In the not-to-distant future - less than 10 years if we focus our resources on peace and plenty instead of war and waste - buildings will be rated either net energy consumers or producers. Older, high density, multi-story buildings like skyscrapers and inner-city hospitals with limited roof space or inadequate solar access will continue to be net energy consumers while new buildings will be designed to produce all the energy they consume. Low energy use buildings like warehouses will have PV roofs that produce excess electricity for sale for credit or directly to their neighbors.

Homes in the future will be super energy efficient and have PV roofs to provide all the home’s electricity plus power for the homeowner’s electric (EV) or hydrogen fuel cell automobile. PV modules are already available in many shapes, sizes and colors to fit any building application. Mounting hardware is already more user-friendly. Building-integrated mounting and wiring will be inconspicuous. Multi-purpose inverters that operate with or without batteries will allow you to choose battery backup now, later, or not at all and back-up power will be stored as hydrogen and utilized through fuel cells. PV on home, garages and carports will charge EVs and solar power stored in EV batteries will be fed back into the utility grid to reduce the need for polluting, inefficient fossil fuel peaker plants.

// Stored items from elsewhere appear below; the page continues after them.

(** * ETL_GA_mailchimp: the Mailchimp and Google Analytics pipelines

    A shallow embedding of [Mailchimp_ETL_Pipe/main.py] and [ga_etl/main.py].

    - Python values are modelled by the types the vendor APIs give them:
      counts are integers (pandas' int64), rates are binary64 floats
      (Stdlib's [SpecFloat], with its own rounding, infinities and NaN),
      names and timestamps are strings, a key read with [.get] is an option.
    - Effects (HTTP, sleeping, logging, the clock, the file system) are threaded
      through an explicit [World] by a state-and-exception monad.
    - A pandas [DataFrame] is an ordered list of named, typed columns. *)

From Stdlib Require Import ZArith String Ascii Bool Lia PeanoNat List.
From Stdlib Require Import Floats.SpecFloat.
Import ListNotations.

Set Implicit Arguments.

Open Scope string_scope.
Open Scope Z_scope.
Open Scope list_scope.

(** ** binary64 floats *)

Definition float := spec_float.

Definition prec : Z := 53.
Definition emax : Z := 1024.

Definition fadd : float -> float -> float := SFadd prec emax.
Definition fmul : float -> float -> float := SFmul prec emax.
Definition fdiv : float -> float -> float := SFdiv prec emax.
Definition fltb : float -> float -> bool := SFltb.
Definition fleb : float -> float -> bool := SFleb.

(** Conversion of an integer to the nearest binary64 (numpy's int64 -> float64). *)
Definition Z2F (z : Z) : float := binary_normalize prec emax z 0 false.

Definition nan : float := S754_nan.
Definition pos_inf : float := S754_infinity false.
Definition neg_inf : float := S754_infinity true.

Definition is_nan (x : float) : bool :=
  match x with S754_nan => true | _ => false end.

(** ** int64 wrap-around (numpy integer arithmetic does not raise on overflow) *)

Definition wrap64 (z : Z) : Z := (z + 2 ^ 63) mod 2 ^ 64 - 2 ^ 63.

(** ** Python objects held by an object-dtype column *)

Inductive pyobj :=
| PyNone
| PyNaN                       (* the float nan pandas puts in a missing cell *)
| PyInt (z : Z)
| PyFloat (x : float)
| PyStr (s : string)
| PyTimestamp (tz : bool) (t : Z)   (* a pandas Timestamp, microseconds *)
| PyDate (d : Z).                   (* a datetime.date, as a day number *)

Definition pyobj_isna (o : pyobj) : bool :=
  match o with
  | PyNone | PyNaN => true
  | PyFloat x => is_nan x
  | _ => false
  end.

(** ** Exceptions *)

Inductive exn :=
| HTTPError (status : Z)          (* requests.exceptions.HTTPError, from raise_for_status *)
| ConnectionError                 (* requests.exceptions.ConnectionError *)
| JSONDecodeError                 (* requests.exceptions.JSONDecodeError *)
| RecursionError
| KeyError (key : string)
| IndexError
| TypeError
| ValueError
| AttributeError
| UnboundLocalError (var : string)
| FileNotFoundError               (* an OSError: no such file or directory *)
| IllegalCharacterError.          (* openpyxl.utils.exceptions.IllegalCharacterError *)

(** [isinstance(e, requests.exceptions.RequestException)] *)
Definition is_RequestException (e : exn) : bool :=
  match e with
  | HTTPError _ | ConnectionError | JSONDecodeError => true
  | _ => false
  end.

Inductive result (A : Type) :=
| Ok (a : A)
| Raise (e : exn).
Arguments Ok {A} a.
Arguments Raise {A} e.

Definition rbind {A B} (r : result A) (f : A -> result B) : result B :=
  match r with
  | Ok a => f a
  | Raise e => Raise e
  end.

(** ** pandas Series and DataFrame *)

(** Timestamps are naive wall-clock instants counted in microseconds; a
    missing one ([None] here) is pandas' NaT. *)
Definition timestamp := Z.

Definition usec_per_hour : Z := 3600000000.
Definition usec_per_day : Z := 86400000000.

Inductive series :=
| Int64 (xs : list Z)
| Float64 (xs : list float)
| Object (xs : list pyobj)
| Datetime64 (tz : bool) (xs : list (option timestamp))   (* [tz]: timezone-aware *)
| DateObj (xs : list (option Z))                          (* [.dt.date]: day numbers *)
| Category (xs : list (option string)).                   (* [pd.cut] labels, NaN = None *)

Record DataFrame := {
  df_len : nat;                          (* len(df): number of rows *)
  df_cols : list (string * series)       (* columns, in order *)
}.

Definition empty_frame : DataFrame := {| df_len := 0; df_cols := [] |}.

(** [df.empty]: some axis has length 0. *)
Definition df_empty (df : DataFrame) : bool :=
  (df_len df =? 0)%nat || match df_cols df with [] => true | _ => false end.

Definition df_columns (df : DataFrame) : list string := map fst (df_cols df).

Fixpoint assoc {A} (k : string) (l : list (string * A)) : option A :=
  match l with
  | [] => None
  | (k', v) :: l' => if String.eqb k k' then Some v else assoc k l'
  end.

(** [name in d] *)
Definition has_key {A} (k : string) (l : list (string * A)) : bool :=
  match assoc k l with Some _ => true | None => false end.

(** [d[k] = v] on an insertion-ordered dict: an existing key keeps its place. *)
Fixpoint assoc_set {A} (k : string) (v : A) (l : list (string * A)) : list (string * A) :=
  match l with
  | [] => [(k, v)]
  | (k', v') :: l' =>
      if String.eqb k k' then (k, v) :: l' else (k', v') :: assoc_set k v l'
  end.

(** [col in df.columns] *)
Definition df_has (df : DataFrame) (col : string) : bool := has_key col (df_cols df).

(** [df[col]] *)
Definition df_get (df : DataFrame) (col : string) : result series :=
  match assoc col (df_cols df) with
  | Some s => Ok s
  | None => Raise (KeyError col)
  end.

(** [df[col] = s] *)
Definition df_set (df : DataFrame) (col : string) (s : series) : DataFrame :=
  {| df_len := df_len df; df_cols := assoc_set col s (df_cols df) |}.

(** *** Element-wise arithmetic

    Only the numeric dtypes compute. An object column built by the
    constructors below always holds a [str] or a [None], on which Python's
    [+], [/] and [*] with a number raise [TypeError]; so do datetimes, dates
    and categoricals. *)

Fixpoint map2 {A B C} (f : A -> B -> C) (xs : list A) (ys : list B) : list C :=
  match xs, ys with
  | x :: xs', y :: ys' => f x y :: map2 f xs' ys'
  | _, _ => []
  end.

Definition series_add (a b : series) : result series :=
  match a, b with
  | Int64 xs, Int64 ys => Ok (Int64 (map2 (fun x y => wrap64 (x + y)) xs ys))
  | Int64 xs, Float64 ys => Ok (Float64 (map2 (fun x y => fadd (Z2F x) y) xs ys))
  | Float64 xs, Int64 ys => Ok (Float64 (map2 (fun x y => fadd x (Z2F y)) xs ys))
  | Float64 xs, Float64 ys => Ok (Float64 (map2 fadd xs ys))
  | _, _ => Raise TypeError
  end.

(** True division. numpy divides in binary64; pandas' [mask_zero_div_zero]
    then writes, where an integer divisor is 0, nan for 0/0 and a signed
    infinity otherwise (what IEEE division already gives). *)
Definition int_truediv (x y : Z) : float :=
  if y =? 0 then
    if x =? 0 then nan else if 0 <? x then pos_inf else neg_inf
  else fdiv (Z2F x) (Z2F y).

Electric service panels will be made solar-ready with built-in connections and circuit breakers for on-site power production. Electricians and tradespeople are learning how to install PV just as they learned to install heating and air condition units a few decades ago. Someday all electricians will be as familiar with PV as they are with lighting equipment.

PV will change the way people think about energy production. Most of us are already concerned about continuously increasing consumption, power plant pollution, diminishing energy resources and buying oil and gas from nations that harbor terrorists. On-site PV equipment costs are now included in homeowner’s mortgage payments in lieu of paying a separate monthly electric bill. Mortgage-financed PV is already cheaper in many places than utility power. In Asia, Europe and the United States every year hundreds of thousands of people buy PV for their homes, schools and businesses for economic and environmental reasons. This trend is expanding throughout the world.

In the future, politicians will be required to provide energy solutions that reduce the threat of war, improve the environment, and enhance individual freedom.  Individuals and corporations will be held responsible for the energy resources they consume and the health and environmental impacts of their actions. PV will help everyone to meet these goals.

On-site PV use will grow by thousands of megawatts every year. Large-scale centralized PV power plants will still be required to power urban areas that house over 50% of world population, but plans are on the drawing board for a global network of PV arrays that will feed into a global electric grid. The Genesis Project is one such plan. Genesis, which stands for Global Energy Network Equipped with Solar cells and International Superconductor grids, is the brainchild of Dr. Yukinori Kuwano, one PV’s most innovative scientists and founder of Sanyo’s PV division. His 200-year plan is to make PV the planet’s prime energy source. (1)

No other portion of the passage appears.